Prosecutors detail possible expert witnesses in federal case against officers in Tyre Nichols death
MEMPHIS, Tenn. — Memphis Police Department trainers are prepared to testify in the federal civil rights lawsuit against four former Memphis police officers in the fatal beating of Tire Nichols that the officers used force inconsistent with their training and failed to prevent their colleagues from killing him would hurt, court documents showed.
To meet a judge’s deadline, prosecutors revealed in court filings Wednesday possible avenues for testimony from Memphis Police Department training instructors, at least one of whom, Juan Gonzalez, taught the officers charged in Nichols’ death.
Police video showed officers yanking Nichols from his car during the traffic stop on Jan. 7, 2023, after he was pulled over for alleged reckless driving. Nichols was pepper-sprayed and hit with a stun gun, but he managed to get away and run to his nearby home. Officers caught up with Nichols and punched him, kicked him and hit him with a police baton, video showed. He died in a hospital three days later.
Memphis’ police chief has said the department could not substantiate any reason for the stop.
Prosecutors said Gonzalez has taught at the training academy for more than 20 years. If allowed, Gonzalez will testify that the force used against Nichols was inconsistent with their 21 weeks of police academy training and subsequent field training, prosecutors said.
“For example, Mr. Gonzalez will testify that the officers should have asked Tire Nichols for his driver’s license and registration instead of immediately pulling him from his car,” the filing said.
Gonzalez also plans to testify that the officers who struck Nichols used force that was not part of their training. They were taught “to use manipulation techniques to control the subject, not to harm the subject,” the filing said.
“Defendants should have handcuffed Nichols, called a lieutenant, called the fire department and put Nichols in the backseat of a police car… MPD taught,” prosecutors said.
The list of potential witnesses was presented by prosecutors in the federal civil rights case against Tadarrius Bean, Demetrius Haley, Emmitt Martin and Justin Smith. They, along with a fifth former Memphis officer, Desmond Mills Jr., were fired after Nichols’ death.
The five were indicted in September on federal charges that they deprived Nichols of his rights through excessive force and failure to intervene, and that they obstructed justice through witness tampering. They have also been charged in state court with second-degree murder.
Mills pleaded guilty to federal charges in November. Mills also plans to plead guilty in state court and could testify against his four former colleagues, who have pleaded not guilty.
Nichols was black. The five officers are also black. The four still charged will be tried in federal court in May and in state court in August.
Haley’s attorney had filed a motion asking U.S. District Judge Mark Norris to exclude expert testimony during the federal trial. Michael Stengel argued that prosecutors missed a deadline to say they were seeking expert testimony. The motion said prosecutors told Stengel that “the United States does not intend to introduce expert testimony at this time” but that they would advise him if that changed.
Stengel asked Norris to ban prosecutors from hiring experts to discuss Nichols’ cause of death, toxicology and DNA test results, whether the officers used unreasonable force and whether any “alleged force” against Nichols led to his injury or death.
Norris had ordered prosecutors to submit a list of proposed expert witnesses on Wednesday, but he has not yet ruled on Haley’s attorney’s motion.
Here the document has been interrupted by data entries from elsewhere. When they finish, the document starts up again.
(* ===== verification/Oracles.v ===== *)
(** * Oracles: the detectors that watch a run

    [crates/movy-fuzz/src/oracles/sui]: overflowing shifts, redundant casts,
    loops without progress, products of quotients and comparisons of constants.
    The first two look at the operand stack, the others at the symbolic stack
    of [Concolic]. Solver terms are visited through [Z3Dynamic], hashes and
    printed terms are arguments. *)
From S2P Require Import Prelude Types Text Ptb Z3 BitOps TraceState Concolic FuzzTracer.
From stdpp Require Import pretty.
From Stdlib Require String.
Local Open Scope string_scope.
Local Open Scope list_scope.

(** [z3::ast::Dynamic]: the nodes of a term. *)
Inductive DeclKind := DK_Div | DK_Idiv | DK_Uninterpreted | DK_Other.
#[export] Instance DeclKind_eq_dec : EqDecision DeclKind.
Proof. solve_decision. Defined.

Class Z3Dynamic (I : Type) := {
  Dynamic : Type;
  dynamic_from : I → Dynamic;
  children : Dynamic → list Dynamic;
  safe_decl : Dynamic → result DeclKind;  (** the kind of [safe_decl()] *)
  is_const : Dynamic → bool;
}.

Section oracles.
Context {I B : Type} `{ZA : Z3Ast I B} `{ZD : !Z3Dynamic I} `{U : U256Lib} `{TL : TraceLib}
  `{AT : AddressText} `{IL : IdentLib}.
(** [DefaultHasher] on a string, [Display] of an integer term and of a frame's module. *)
Context (hash_to_u64 : string → N) (show_int : I → string) (show_frame_module : MoveModuleId → string).

Definition report (oracle : string) (severity : Severity) (current_function : FunctionIdent) (pc : N) :
    OracleFinding :=
  MkFinding oracle severity (J_obj [("oracle", J_str oracle);
    ("function", J_str (show_function_ident current_function)); ("pc", J_num pc)]).

(** ** [overflow.rs] *)
Definition value_sig_bits (v : TraceValue) : panics N :=
  n ← value_to_u256 v;
  Ret (if (n =? 0)%N then 0%N else (256 - u256_leading_zeros n)%N).

Definition overflow_before_instruction (pc : N) (instruction : Bytecode) (trace_state : TraceState)
    (current_function : FunctionIdent) : panics (result (list OracleFinding)) :=
  match instruction with
  | Bc_Shl =>
      match operand_stack trace_state with
      | rhs :: lhs :: _ =>
          lhs_width_bits ← value_bitwidth lhs;
          lhs_sig_bits ← value_sig_bits lhs;
          rhs_bits ← value_to_u256 rhs;
          let overflow :=
            if (lhs_width_bits <=? rhs_bits)%N then true
            else let shift := u256_as_u32 rhs_bits in (lhs_width_bits <? lhs_sig_bits + shift)%N in
          Ret (Ok (if overflow then [report "OverflowOracle" Medium current_function pc] else []))
      | _ => Ret (Ok [])
      end
  | _ => Ret (Ok [])
  end.

(** ** [type_conversion.rs] *)
Definition unnecessary_cast (instruction : Bytecode) (val : TraceValue) : panics bool :=
  let same width := w ← value_bitwidth val; Ret (w =? width)%N in
  match instruction with
  | Bc_CastU8 => same 8%N
  | Bc_CastU16 => same 16%N
  | Bc_CastU32 => same 32%N
  | Bc_CastU64 => same 64%N
  | Bc_CastU128 => same 128%N
  | Bc_CastU256 => same 256%N
  | _ => Ret false
  end.

Definition type_conversion_before_instruction (pc : N) (instruction : Bytecode) (trace_state : TraceState)
    (current_function : FunctionIdent) : panics (result (list OracleFinding)) :=
  match operand_stack trace_state with
  | [] => Ret (Ok [])
  | val :: _ =>
      unnecessary ← unnecessary_cast instruction val;
      Ret (Ok (if unnecessary : bool then [report "TypeConversionOracle" Minor current_function pc] else []))
  end.

(** ** [infinite_loop.rs] *)

(** [branch_counts]: by function and program counter, the hash of the last
    condition and a counter. *)
Abbreviation BranchCounts := (gmap N (gmap N (N * N))).

Definition function_key (f : FunctionIdent) : N :=
  hash_to_u64 (show_module_id (fi_module f) +:+ "::" +:+ fi_name f).
Definition frame_key (frame : Frame) : N :=
  hash_to_u64 (show_frame_module (fr_module frame) +:+ "::" +:+ fr_function_name frame).

Definition infinite_loop_open_frame (frame : Frame) (branch_counts : BranchCounts) : BranchCounts :=
  delete (frame_key frame) branch_counts.

(** One visit of a branch whose condition hashes to [v]. *)
Definition count_visit (count : N * N) (v : N) : bool * (N * N) :=
  if (count.1 =? v)%N then
    if (1000 <=? count.2)%N then (true, (count.1, 0%N)) else (false, (count.1, (count.2 + 1)%N))
  else (false, (v, 1%N)).

Definition visit_branch (key pc v : N) (branch_counts : BranchCounts) : bool * BranchCounts :=
  let counts := default ∅ (branch_counts !! key) in
  let '(found, count) := count_visit (default (0, 0)%N (counts !! pc)) v in
  (found, <[key := <[pc := count]> counts]> branch_counts).

Definition infinite_loop_before_instruction (pc : N) (instruction : Bytecode) (symbol_stack : ConcolicState I)
    (current_function : FunctionIdent) (branch_counts : BranchCounts) :
    result (list OracleFinding) * BranchCounts :=
  match instruction with
  | Bc_BrFalse _ | Bc_BrTrue _ =>
      match cs_stack symbol_stack with
      | SV_Value v :: _ =>
          let '(found, branch_counts) :=
            visit_branch (function_key current_function) pc (hash_to_u64 (show_int v)) branch_counts in
          (Ok (if found : bool then [report "InfiniteLoopOracle" Major current_function pc] else []), branch_counts)
      | _ => (Ok [], branch_counts)
      end
  | _ => (Ok [], branch_counts)
  end.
Prosecutors said another potential witness, retired police legal consultant and instructor Zayid Saleem, plans to testify that he taught officers that they could be prosecuted or charged for failing to intervene and prevent another officer from used excessive force.
Saleem discussed with officers the case of George Floyd, a Black man who died in May 2020 after a white officer knelt on his neck on the street outside a Minneapolis supermarket, prosecutors said. The officer, Derek Chauvin, pleaded guilty to a federal civil rights charge, and three other officers were convicted in a federal trial in 2022 of violating Floyd’s civil rights.
Saleem “specifically addressed the fact that the officer who used force against Mr. Floyd was convicted of a crime and that the officers who stood by and watched the incident were also found guilty,” the filing said.
Prosecutors can also call doctors who can testify about Nichols’ medical condition, including one who was Nichols’ consulting physician while he was in the hospital.
The U.S. Department of Justice has opened a “patterns and practices” investigation into the way Memphis officers use force and make arrests, and whether the department in the predominantly black city engages in racially discriminatory policing.